In addition to blocking the port of Odessa, Russia has also begun shipping grain across the Black Sea. A ship was stopped in Turkey by Turkish President Recep Tayyip Erdogan. In principle, transport by sea plays an enormous role. Before the war, 90 percent of grain exports went by sea. A ship can transport 50,000 to 70,000 tons, but a freight train only 2000 tons. That makes the dimension clear.
So-called “solidarity lanes” have been set up – i.e. procedures with which food exports from the Ukraine can cross the borders to Poland and Romania more quickly. This enabled 2.17 million tons of grain and sunflower seeds to leave Ukraine in June. However, only 138,000 tons of wheat were among them. The problem is that a large part of these exports remain in the EU and do not go to where they are actually needed – i.e. to countries like Lebanon and Tunisia. On the agricultural markets of Poland and Romania, where there is no shortage of wheat, this in turn causes distortions.
no Traditionally, during the harvest, prices go down. I am quite sure that we will see a significant price increase again in autumn and winter. If you look at the global harvest forecasts, there is a huge shortage.
In principle, farmers are affected everywhere in the EU. Energy requirements are particularly high in areas such as animal husbandry and milk production. Farmers faced significantly higher costs than, for example, in traditional arable farming.
Above all, the EU can try to maintain production, especially for the coming year, and in the best case to increase it a little. Unfortunately she hasn’t done that yet. So far, the Commission does not want to suspend the planned regulations for crop rotation and the set-aside of four percent of the areas for ecological reasons. The policy still in force within the framework of the common agricultural policy, which will take effect from January 1, 2023, will lead to lower production. This applies in particular to grain.
Within the EU Commission, however, it is not the Agriculture Commissioner who is decisive for this question, but Vice President Frans Timmermans, who is also responsible for climate protection. So far, Timmermans wants to stick to the goal of shutting down four percent of the area from next year. Timmermans had originally called for ten percent of the land to be set aside during the negotiations on the reform of EU agricultural policy. Unfortunately, neither Brussels nor Berlin are willing to change anything about the four percent target.
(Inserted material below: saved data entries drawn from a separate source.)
(** With identifiers that identify, every other medicine of the store has
    another id. *)
Lemma NoDup_others (bs1 bs2 : list MedicineBox.t) (b : MedicineBox.t)
    (ms1 ms2 : list Medicine.t) (m : Medicine.t) :
  MedicineBox.medicines b = (ms1 ++ m :: ms2)%list ->
  NoDup (map Medicine.id (allMedicines (bs1 ++ b :: bs2))) ->
  forall x, In x ((allMedicines bs1 ++ ms1) ++ ms2 ++ allMedicines bs2) ->
            Medicine.id x <> Medicine.id m.
Proof.
  intros E Hnd x Hx Hid.
  unfold allMedicines in Hnd. rewrite flat_map_app in Hnd. simpl in Hnd.
  rewrite E in Hnd. rewrite <- app_assoc in Hnd. simpl in Hnd.
  rewrite app_assoc, map_app in Hnd. simpl in Hnd.
  apply NoDup_remove_2 in Hnd. apply Hnd.
  rewrite <- Hid, <- map_app. now apply in_map.
Qed.

Section Target.
Variable L : Locale.
Variable now : Z.
Variable rand : nat -> string.

Lemma DoseRun_Miss (i : string) (ms ms' : list Medicine.t) (tk tk' : Tick) :
  DoseRun L now ms ms' tk tk' ->
  (forall x, In x ms -> Medicine.id x <> i) ->
  Miss i tk tk' /\ List.length ms' = List.length ms.
Proof.
  intros (added & Ha & Hn & HS & Ho & _) Hids. split.
  - exists added. split; [assumption|]. split; [assumption|].
    intros a Hin. destruct (Ho a Hin) as (x & Hx & ->). now apply Hids.
  - symmetry. exact (Forall2_length HS).
Qed.

Lemma Miss_Hit (m : Medicine.t) (u : bool) (tk tk1 tk2 : Tick) :
  Miss (Medicine.id m) tk tk1 -> Hit m u tk1 tk2 -> Hit m u tk tk2.
Proof.
  intros (a1 & Ha1 & Hn1 & Ho) (a2 & Ha2 & Hn2 & Ht).
  exists (a1 ++ a2)%list.
  split; [now rewrite Ha2, Ha1, app_assoc|].
  split; [now rewrite Hn2, Hn1, app_assoc|].
  unfold alertsOf. rewrite filter_app.
  fold (alertsOf (Medicine.id m) a1) (alertsOf (Medicine.id m) a2).
  now rewrite (alertsOf_none _ _ Ho).
Qed.

Lemma Hit_Miss (m : Medicine.t) (u : bool) (tk tk1 tk2 : Tick) :
  Hit m u tk tk1 -> Miss (Medicine.id m) tk1 tk2 -> Hit m u tk tk2.
Proof.
  intros (a1 & Ha1 & Hn1 & Ht) (a2 & Ha2 & Hn2 & Ho).
  exists (a1 ++ a2)%list.
  split; [now rewrite Ha2, Ha1, app_assoc|].
  split; [now rewrite Hn2, Hn1, app_assoc|].
  unfold alertsOf. rewrite filter_app.
  fold (alertsOf (Medicine.id m) a1) (alertsOf (Medicine.id m) a2).
  now rewrite (alertsOf_none _ _ Ho), app_nil_r.
Qed.

Lemma Miss_sees (i : string) (tk tk' : Tick) (m : Medicine.t) :
  Miss i tk tk' -> Medicine.id m = i ->
  due L now m (alerts tk') = due L now m (alerts tk)
  /\ existsb (isUnreadLowAlertFor i) (alerts tk')
     = existsb (isUnreadLowAlertFor i) (alerts tk).
Proof.
  intros (added & Ha & _ & Ho) Hid. rewrite Ha. split.
  - unfold due. rewrite Hid. now rewrite hasTimeAlert_others.
  - apply unreadLow_others. intros a Hin. left. now apply Ho.
Qed.

Lemma forEachMedicine_app (box : MedicineBox.t) (ms1 ms2 : list Medicine.t)
    (tk : Tick) :
  forEachMedicine L now rand box (ms1 ++ ms2) tk
  = let (a, tk1) := forEachMedicine L now rand box ms1 tk in
    let (b, tk2) := forEachMedicine L now rand box ms2 tk1 in
    ((a ++ b)%list, tk2).
Proof.
  revert tk; induction ms1 as [|m ms1 IH]; intros tk; simpl.
  - now destruct (forEachMedicine L now rand box ms2 tk).
  - destruct (stepMedicine L now rand box m tk) as [m' tk1].
    rewrite IH. destruct (forEachMedicine L now rand box ms1 tk1) as [a tk2].
    now destruct (forEachMedicine L now rand box ms2 tk2).
Qed.

Lemma forEachBox_app (bs1 bs2 : list MedicineBox.t) (tk : Tick) :
  forEachBox L now rand (bs1 ++ bs2) tk
  = let (a, tk1) := forEachBox L now rand bs1 tk in
    let (b, tk2) := forEachBox L now rand bs2 tk1 in
    ((a ++ b)%list, tk2).
Proof.
  revert tk; induction bs1 as [|x bs1 IH]; intros tk; simpl.
  - now destruct (forEachBox L now rand bs2 tk).
  - destruct (forEachMedicine L now rand x (MedicineBox.medicines x) tk) as [ms' tk1].
    rewrite IH. destruct (forEachBox L now rand bs1 tk1) as [a tk2].
    now destruct (forEachBox L now rand bs2 tk2).
Qed.

Lemma target_medicines (box : MedicineBox.t) (ms1 ms2 : list Medicine.t)
    (m : Medicine.t) (tk : Tick) :
  (forall x, In x ms1 -> Medicine.id x <> Medicine.id m) ->
  (forall x, In x ms2 -> Medicine.id x <> Medicine.id m) ->
  due L now m (alerts tk) = true ->
  exists ms1' ms2' tk',
    forEachMedicine L now rand box (ms1 ++ m :: ms2) tk
    = ((ms1' ++ deducted now m :: ms2')%list, tk')
    /\ List.length ms1' = List.length ms1
    /\ Hit m (existsb (isUnreadLowAlertFor (Medicine.id m)) (alerts tk)) tk tk'.
Proof.
  intros H1 H2 Hdue. rewrite forEachMedicine_app.
  destruct (DoseRun_medicines L now rand box ms1 tk) as (ms1' & tk1 & -> & D1).
  destruct (DoseRun_Miss _ _ _ _ _ D1 H1) as [M1 Hlen].
  destruct (Miss_sees _ _ _ m M1 eq_refl) as [Hd Hu].
  simpl. rewrite <- Hd in Hdue.
  destruct (stepMedicine_fires L now rand box m tk1 Hdue)
    as (tk2 & -> & added & Ha & Hn & Hid & Ht & _).
  destruct (DoseRun_medicines L now rand box ms2 tk2) as (ms2' & tk3 & -> & D2).
  destruct (DoseRun_Miss _ _ _ _ _ D2 H2) as [M2 _].
  exists ms1', ms2', tk3. split; [reflexivity|]. split; [assumption|].
  eapply Miss_Hit; [exact M1|]. eapply Hit_Miss; [|exact M2].
  exists added. split; [assumption|]. split; [assumption|].
  now rewrite (alertsOf_all _ _ Hid), Ht, Hu.
Qed.

Lemma target_boxes (bs1 bs2 : list MedicineBox.t) (b : MedicineBox.t)
    (ms1 ms2 : list Medicine.t) (m : Medicine.t) (tk : Tick) :
  MedicineBox.medicines b = (ms1 ++ m :: ms2)%list ->
  (forall x, In x ((allMedicines bs1 ++ ms1) ++ ms2 ++ allMedicines bs2) ->
             Medicine.id x <> Medicine.id m) ->
  due L now m (alerts tk) = true ->
  exists boxes' tk',
    forEachBox L now rand (bs1 ++ b :: bs2) tk = (boxes', tk')
    /\ medicineAt boxes' (List.length bs1) (List.length ms1) = Some (deducted now m)
    /\ Hit m (existsb (isUnreadLowAlertFor (Medicine.id m)) (alerts tk)) tk tk'.
Proof.
  intros E Hids Hdue. rewrite forEachBox_app.
  destruct (DoseRun_boxes L now rand bs1 tk) as (bs1' & tk1 & -> & HF1 & D1).
  assert (I1 : forall x, In x (allMedicines bs1) -> Medicine.id x <> Medicine.id m)
    by (intros x Hx; apply Hids; apply in_or_app; left; apply in_or_app; now left).
  assert (I2 : forall x, In x ms1 -> Medicine.id x <> Medicine.id m)
    by (intros x Hx; apply Hids; apply in_or_app; left; apply in_or_app; now right).
  assert (I3 : forall x, In x ms2 -> Medicine.id x <> Medicine.id m)
    by (intros x Hx; apply Hids; apply in_or_app; right; apply in_or_app; now left).
  assert (I4 : forall x, In x (allMedicines bs2) -> Medicine.id x <> Medicine.id m)
    by (intros x Hx; apply Hids; apply in_or_app; right; apply in_or_app; now right).
  destruct (DoseRun_Miss _ _ _ _ _ D1 I1) as [M1 _].
  destruct (Miss_sees _ _ _ m M1 eq_refl) as [Hd Hu].
  simpl. rewrite E. rewrite <- Hd in Hdue.
  destruct (target_medicines b ms1 ms2 m tk1 I2 I3 Hdue)
    as (ms1' & ms2' & tk2 & -> & Hlen & H2).
  destruct (DoseRun_boxes L now rand bs2 tk2) as (bs2' & tk3 & -> & HF2 & D2).
  destruct (DoseRun_Miss _ _ _ _ _ D2 I4) as [M2 _].
  eexists _, tk3. split; [reflexivity|]. split.
  - rewrite (Forall2_length HF1), <- Hlen.
    now apply (medicineAt_middle _ _ _ ms1' ms2').
  - rewrite Hu in H2. eapply Miss_Hit; [exact M1|]. eapply Hit_Miss; eassumption.
Qed.

(** The medicine at position [(i, j)] of a store with unique medicine
    ids, when it is due: the tick leaves its deducted copy at the same
    position and emits, for it, the alerts of one deduction. *)
Lemma target_run (boxes : list MedicineBox.t) (stored : list Alert.t)
    (d : nat) (i j : nat) (m : Medicine.t) :
  medicineAt boxes i j = Some m ->
  NoDup (map Medicine.id (allMedicines boxes)) ->
  due L now m stored = true ->
  exists boxes' tk',
    forEachBox L now rand boxes (mkTick stored [] d) = (boxes', tk')
    /\ medicineAt boxes' i j = Some (deducted now m)
    /\ map Alert.type (alertsOf (Medicine.id m) (newAlerts tk'))
       = emitted (Medicine.currentCount m - 1)
                 (existsb (isUnreadLowAlertFor (Medicine.id m)) stored).
Proof.
  intros Hat Hnd Hdue.
  destruct (medicineAt_split _ _ _ _ Hat)
    as (bs1 & b & bs2 & ms1 & ms2 & -> & <- & E & <-).
  destruct (target_boxes bs1 bs2 b ms1 ms2 m (mkTick stored [] d) E
              (NoDup_others _ _ _ _ _ _ E Hnd) Hdue)
    as (boxes' & tk' & Hrun & Hm & added & _ & Hn & Ht).
  exists boxes', tk'. split; [assumption|]. split; [assumption|].
  simpl in Hn. now rewrite Hn.
Qed.

End Target.

Lemma due_same_minute (L : Locale) (now1 now2 : Z) (m : Medicine.t)
    (l : list Alert.t) :
  currentTime L now1 = currentTime L now2 ->
  currentDate L now1 = currentDate L now2 ->
  due L now1 m l = due L now2 m l.
Proof.
  intros Ht Hd. unfold due, hasTimeAlert, isTimeAlertFor. now rewrite Ht, Hd.
Qed.

(** ** The dose tick: the properties of the specification *)

Lemma checkMedicineTimes_run (L : Locale) (now : Z) (w : World)
    (boxes' : list MedicineBox.t) (tk' : Tick) :
  forEachBox L now (random w) (stored_boxes w)
             (mkTick (stored_alerts w) [] (drawn w)) = (boxes', tk') ->
  checkMedicineTimes L now w
  = (inr (newAlerts tk'),
     mkWorld boxes' (alerts tk') (random w) (draws tk')
             (effects w ++ [Saved MEDICINE_BOXES; Saved ALERTS])).
Proof.
  intros H.
  unfold checkMedicineTimes, bind, getMedicineBoxesFromStorage, getAlertsFromStorage.
  rewrite H. unfold setDrawn, saveBoxes, saveAlerts, ret. simpl.
  now rewrite <- app_assoc.
Qed.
I do not share the thesis that the addition of biofuels is inefficient. If food and fodder crops are used for biofuels, I do not see this as a competition for food security to the extent that Minister of Agriculture Özdemir does. When in doubt, however, I would also say: give priority to food security. But I already see a rethinking there. Farmers are currently benefiting more from offering rapeseed oil for human consumption rather than for gas in the tank.